==== Exercise input ====

Definition hwMemoryModule (r : MemoryModule.t) : MachineStatusSpec_MemoryModule.t :=
  {| MachineStatusSpec_MemoryModule.SizeMb := MemoryModule.Size r;
     MachineStatusSpec_MemoryModule.Description := MemoryModule.Manufacturer r |}.

Definition pollMemory_callback (r : MemoryModule.t) (info : Info) : Info * option error :=
  if bool_decide (MemoryModule.Size r = 0%N) then (info, None)
  else (set_MemoryModules (append (MemoryModules info) (hwMemoryModule r)) info, None).

Definition pollMemory : machinePollFunction := λ c info,
  let info := set_MemoryModules None info in
  forEachResource (List_MemoryModule c) pollMemory_callback info.

Definition pollPlatformMetadata_callback (r : PlatformMetadataSpec.t) (info : Info)
    : Info * option error :=
  (set_PlatformMetadata
     (Some {| MachineStatusSpec_PlatformMetadata.Platform := PlatformMetadataSpec.Platform r;
              MachineStatusSpec_PlatformMetadata.Hostname := PlatformMetadataSpec.Hostname r;
              MachineStatusSpec_PlatformMetadata.Region := PlatformMetadataSpec.Region r;
              MachineStatusSpec_PlatformMetadata.Zone := PlatformMetadataSpec.Zone r;
              MachineStatusSpec_PlatformMetadata.InstanceType := PlatformMetadataSpec.InstanceType r;
              MachineStatusSpec_PlatformMetadata.InstanceId := PlatformMetadataSpec.InstanceID r;
              MachineStatusSpec_PlatformMetadata.ProviderId := PlatformMetadataSpec.ProviderID r;
              MachineStatusSpec_PlatformMetadata.Spot := PlatformMetadataSpec.Spot r |}) info,
   None).

Definition pollPlatformMetadata : machinePollFunction := λ c info,
  forEachResource (List_PlatformMetadata c) pollPlatformMetadata_callback info.

Definition blockDevice (disk : storage.Disk) : MachineStatusSpec_BlockDevice.t :=
  {| MachineStatusSpec_BlockDevice.Size := storage.GetSize disk;
     MachineStatusSpec_BlockDevice.Model := storage.GetModel disk;
     MachineStatusSpec_BlockDevice.LinuxName := storage.GetDeviceName disk;
     MachineStatusSpec_BlockDevice.Name := storage.GetName disk;
     MachineStatusSpec_BlockDevice.Serial := storage.GetSerial disk;
     MachineStatusSpec_BlockDevice.Uuid := storage.GetUuid disk;
     MachineStatusSpec_BlockDevice.Wwid := storage.GetWwid disk;
     MachineStatusSpec_BlockDevice.Type_ := storage.DiskType_String (storage.GetType disk);
     MachineStatusSpec_BlockDevice.BusPath := storage.GetBusPath disk;
     MachineStatusSpec_BlockDevice.SystemDisk := storage.GetSystemDisk disk |}.

Definition pollDisks : machinePollFunction := λ c info,
  let info := set_Blockdevices None info in
  let '(disksResp, err) := returned (Client_Disks c) in
  match err with
  | Some e => (info, Some e)
  | None =>
      (foldl (λ info msg,
           foldl (λ info disk,
               set_Blockdevices (append (Blockdevices info) (blockDevice disk)) info)
             info (storage.GetDisks msg))
         info (storage.GetMessages disksResp),
       None)
  end.

(** The [delete] loop of [pollMeta] over the keys of the machine labels. *)
Definition maskLabels (keys : list string) (labels : gmap string string) : gmap string string :=
  foldl (λ labels k, delete k labels) labels keys.

(** The filtering step of [pollMeta]: it runs only when both the labels
    and [info.MachineLabels] are not [nil]. *)
Definition filterMachineLabels (machineLabels : option omni_MachineLabels.t)
    (labels : option (gmap string string)) : option (gmap string string) :=
  match labels, machineLabels with
  | Some l, Some ml => Some (maskLabels (omni_MachineLabels.Keys ml) l)
  | _, _ => labels
  end.

(** The labels [pollMeta] takes from the decoded blob: the legacy shape
    when [Labels] is [nil]. *)
Definition decodedLabels (imageLabels : meta_ImageLabels.t) : option (gmap string string) :=
  match meta_ImageLabels.Labels imageLabels with
  | None => meta_ImageLabels.LegacyLabels imageLabels
  | Some l => Some l
  end.

Definition pollMeta_callback (metaKey : MetaKey.t) (info : Info) : Info * option error :=
  if bool_decide (MetaKey.ID metaKey ≠ MetaKeyTagToID LabelsMeta) then (info, None)
  else
    match ParseLabels (MetaKey.Value metaKey) with
    | inr err => (info, Some err)
    | inl imageLabels =>
        let labels := decodedLabels imageLabels in
        let labels := filterMachineLabels (MachineLabels info) labels in
        (set_ImageLabels labels info, None)
    end.

Definition pollMeta : machinePollFunction := λ c info,
  forEachResource (List_MetaKey c) pollMeta_callback info.

Definition pollExtensions : machinePollFunction := λ c info,
  let info := set_Schematic (Some MachineStatusSpec_Schematic.empty) info in
  let '(id, err) := GetSchematicID c in
  let info := through_Schematic (store_Id id) info in
  match err with
  | Some e =>
      if errors_Is e ErrInvalidSchematic
      then (through_Schematic (store_Invalid true) info, None)
      else (info, Some e)
  | None => (info, None)
  end.

Definition resourcePollers : gmap string machinePollFunction :=
  list_to_map [
    (HostnameStatusType, pollHostname);
    (RouteStatusType, pollRoutes);
    (NodeAddressType, pollAddresses);
    (LinkStatusType, pollNetworkLinks);
    (ProcessorType, pollProcessors);
    (MemoryModuleType, pollMemory);
    (PlatformMetadataType, pollPlatformMetadata);
    (MetaKeyType, pollMeta);
    (ExtensionStatusType, pollExtensions)
  ].

Definition machinePollers : gmap string machinePollFunction :=
  list_to_map [
    ("version", pollVersion);
    ("disks", pollDisks)
  ].

Definition allPollers : gmap string machinePollFunction :=
  merged resourcePollers machinePollers.

Definition poll (poller : string) (c : Client) (info : Info) : outcome :=
  match allPollers !! poller with
  | None => Panics poller
  | Some f => Returns (f c info)
  end.

End Pollers.

(** ** Vocabulary of the statements *)

Section Vocabulary.
Context `{M : Machinery}.

(** The addresses [pollAddresses] keeps. *)
Definition outside_SideroLink (addr : netip.Prefix) : bool :=
  negb (IsULA (netip.PrefixAddr addr) ULASideroLink).


(** The meta key [pollMeta] consumes. *)
Definition labels_meta_key (metaKey : MetaKey.t) : bool :=
  bool_decide (MetaKey.ID metaKey = MetaKeyTagToID LabelsMeta).

End Vocabulary.

(** The processors [pollProcessors] records. *)
Definition reported_processor (r : Processor.t) : bool :=
  negb (bool_decide (Processor.CoreCount r = 0%N) || bool_decide (Processor.MaxSpeed r = 0%N)).

(** The memory modules [pollMemory] records. *)
Definition reported_memory (r : MemoryModule.t) : bool :=
  negb (bool_decide (MemoryModule.Size r = 0%N)).

(** ** Slices of the snapshot

    The fields of [Info] a poller stores into, as a read and a store. *)
Record lens (A : Type) : Type := Lens { view : Info → A; store : A → Info → Info }.
Arguments Lens {A} view store.
Arguments view {A} l i.
Arguments store {A} l v i.

Definition version_slice : lens (option string * option string) :=
  Lens (λ i, (TalosVersion i, Arch i)) (λ v i, set_Arch v.2 (set_TalosVersion v.1 i)).

Definition hostname_slice : lens (option string * option string) :=
  Lens (λ i, (Hostname i, Domainname i)) (λ v i, set_Domainname v.2 (set_Hostname v.1 i)).

Definition addresses_slice : lens (slice string) := Lens Addresses set_Addresses.

Definition gateways_slice : lens (slice string) := Lens DefaultGateways set_DefaultGateways.

Definition links_slice : lens (slice MachineStatusSpec_NetworkLinkStatus.t) :=
  Lens NetworkLinks set_NetworkLinks.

====

Required work: Each entry should be written out again exactly, with no word left out.

Exercise response:
Definition hwMemoryModule (r : MemoryModule.t) : MachineStatusSpec_MemoryModule.t :=
  {| MachineStatusSpec_MemoryModule.SizeMb := MemoryModule.Size r;
     MachineStatusSpec_MemoryModule.Description := MemoryModule.Manufacturer r |}.

Definition pollMemory_callback (r : MemoryModule.t) (info : Info) : Info * option error :=
  if bool_decide (MemoryModule.Size r = 0%N) then (info, None)
  else (set_MemoryModules (append (MemoryModules info) (hwMemoryModule r)) info, None).

Definition pollMemory : machinePollFunction := λ c info,
  let info := set_MemoryModules None info in
  forEachResource (List_MemoryModule c) pollMemory_callback info.

Definition pollPlatformMetadata_callback (r : PlatformMetadataSpec.t) (info : Info)
    : Info * option error :=
  (set_PlatformMetadata
     (Some {| MachineStatusSpec_PlatformMetadata.Platform := PlatformMetadataSpec.Platform r;
              MachineStatusSpec_PlatformMetadata.Hostname := PlatformMetadataSpec.Hostname r;
              MachineStatusSpec_PlatformMetadata.Region := PlatformMetadataSpec.Region r;
              MachineStatusSpec_PlatformMetadata.Zone := PlatformMetadataSpec.Zone r;
              MachineStatusSpec_PlatformMetadata.InstanceType := PlatformMetadataSpec.InstanceType r;
              MachineStatusSpec_PlatformMetadata.InstanceId := PlatformMetadataSpec.InstanceID r;
              MachineStatusSpec_PlatformMetadata.ProviderId := PlatformMetadataSpec.ProviderID r;
              MachineStatusSpec_PlatformMetadata.Spot := PlatformMetadataSpec.Spot r |}) info,
   None).

Definition pollPlatformMetadata : machinePollFunction := λ c info,
  forEachResource (List_PlatformMetadata c) pollPlatformMetadata_callback info.

Definition blockDevice (disk : storage.Disk) : MachineStatusSpec_BlockDevice.t :=
  {| MachineStatusSpec_BlockDevice.Size := storage.GetSize disk;
     MachineStatusSpec_BlockDevice.Model := storage.GetModel disk;
     MachineStatusSpec_BlockDevice.LinuxName := storage.GetDeviceName disk;
     MachineStatusSpec_BlockDevice.Name := storage.GetName disk;
     MachineStatusSpec_BlockDevice.Serial := storage.GetSerial disk;
     MachineStatusSpec_BlockDevice.Uuid := storage.GetUuid disk;
     MachineStatusSpec_BlockDevice.Wwid := storage.GetWwid disk;
     MachineStatusSpec_BlockDevice.Type_ := storage.DiskType_String (storage.GetType disk);
     MachineStatusSpec_BlockDevice.BusPath := storage.GetBusPath disk;
     MachineStatusSpec_BlockDevice.SystemDisk := storage.GetSystemDisk disk |}.

Definition pollDisks : machinePollFunction := λ c info,
  let info := set_Blockdevices None info in
  let '(disksResp, err) := returned (Client_Disks c) in
  match err with
  | Some e => (info, Some e)
  | None =>
      (foldl (λ info msg,
           foldl (λ info disk,
               set_Blockdevices (append (Blockdevices info) (blockDevice disk)) info)
             info (storage.GetDisks msg))
         info (storage.GetMessages disksResp),
       None)
  end.

(** The [delete] loop of [pollMeta] over the keys of the machine labels. *)
Definition maskLabels (keys : list string) (labels : gmap string string) : gmap string string :=
  foldl (λ labels k, delete k labels) labels keys.

(** The filtering step of [pollMeta]: it runs only when both the labels
    and [info.MachineLabels] are not [nil]. *)
Definition filterMachineLabels (machineLabels : option omni_MachineLabels.t)
    (labels : option (gmap string string)) : option (gmap string string) :=
  match labels, machineLabels with
  | Some l, Some ml => Some (maskLabels (omni_MachineLabels.Keys ml) l)
  | _, _ => labels
  end.

(** The labels [pollMeta] takes from the decoded blob: the legacy shape
    when [Labels] is [nil]. *)
Definition decodedLabels (imageLabels : meta_ImageLabels.t) : option (gmap string string) :=
  match meta_ImageLabels.Labels imageLabels with
  | None => meta_ImageLabels.LegacyLabels imageLabels
  | Some l => Some l
  end.

Definition pollMeta_callback (metaKey : MetaKey.t) (info : Info) : Info * option error :=
  if bool_decide (MetaKey.ID metaKey ≠ MetaKeyTagToID LabelsMeta) then (info, None)
  else
    match ParseLabels (MetaKey.Value metaKey) with
    | inr err => (info, Some err)
    | inl imageLabels =>
        let labels := decodedLabels imageLabels in
        let labels := filterMachineLabels (MachineLabels info) labels in
        (set_ImageLabels labels info, None)
    end.

Definition pollMeta : machinePollFunction := λ c info,
  forEachResource (List_MetaKey c) pollMeta_callback info.

Definition pollExtensions : machinePollFunction := λ c info,
  let info := set_Schematic (Some MachineStatusSpec_Schematic.empty) info in
  let '(id, err) := GetSchematicID c in
  let info := through_Schematic (store_Id id) info in
  match err with
  | Some e =>
      if errors_Is e ErrInvalidSchematic
      then (through_Schematic (store_Invalid true) info, None)
      else (info, Some e)
  | None => (info, None)
  end.

Definition resourcePollers : gmap string machinePollFunction :=
  list_to_map [
    (HostnameStatusType, pollHostname);
    (RouteStatusType, pollRoutes);
    (NodeAddressType, pollAddresses);
    (LinkStatusType, pollNetworkLinks);
    (ProcessorType, pollProcessors);
    (MemoryModuleType, pollMemory);
    (PlatformMetadataType, pollPlatformMetadata);
    (MetaKeyType, pollMeta);
    (ExtensionStatusType, pollExtensions)
  ].

Definition machinePollers : gmap string machinePollFunction :=
  list_to_map [
    ("version", pollVersion);
    ("disks", pollDisks)
  ].

Definition allPollers : gmap string machinePollFunction :=
  merged resourcePollers machinePollers.

Definition poll (poller : string) (c : Client) (info : Info) : outcome :=
  match allPollers !! poller with
  | None => Panics poller
  | Some f => Returns (f c info)
  end.

End Pollers.

(** ** Vocabulary of the statements *)

Section Vocabulary.
Context `{M : Machinery}.

(** The addresses [pollAddresses] keeps. *)
Definition outside_SideroLink (addr : netip.Prefix) : bool :=
  negb (IsULA (netip.PrefixAddr addr) ULASideroLink).


(** The meta key [pollMeta] consumes. *)
Definition labels_meta_key (metaKey : MetaKey.t) : bool :=
  bool_decide (MetaKey.ID metaKey = MetaKeyTagToID LabelsMeta).

End Vocabulary.

(** The processors [pollProcessors] records. *)
Definition reported_processor (r : Processor.t) : bool :=
  negb (bool_decide (Processor.CoreCount r = 0%N) || bool_decide (Processor.MaxSpeed r = 0%N)).

(** The memory modules [pollMemory] records. *)
Definition reported_memory (r : MemoryModule.t) : bool :=
  negb (bool_decide (MemoryModule.Size r = 0%N)).

(** ** Slices of the snapshot

    The fields of [Info] a poller stores into, as a read and a store. *)
Record lens (A : Type) : Type := Lens { view : Info → A; store : A → Info → Info }.
Arguments Lens {A} view store.
Arguments view {A} l i.
Arguments store {A} l v i.

Definition version_slice : lens (option string * option string) :=
  Lens (λ i, (TalosVersion i, Arch i)) (λ v i, set_Arch v.2 (set_TalosVersion v.1 i)).

Definition hostname_slice : lens (option string * option string) :=
  Lens (λ i, (Hostname i, Domainname i)) (λ v i, set_Domainname v.2 (set_Hostname v.1 i)).

Definition addresses_slice : lens (slice string) := Lens Addresses set_Addresses.

Definition gateways_slice : lens (slice string) := Lens DefaultGateways set_DefaultGateways.

Definition links_slice : lens (slice MachineStatusSpec_NetworkLinkStatus.t) :=
  Lens NetworkLinks set_NetworkLinks.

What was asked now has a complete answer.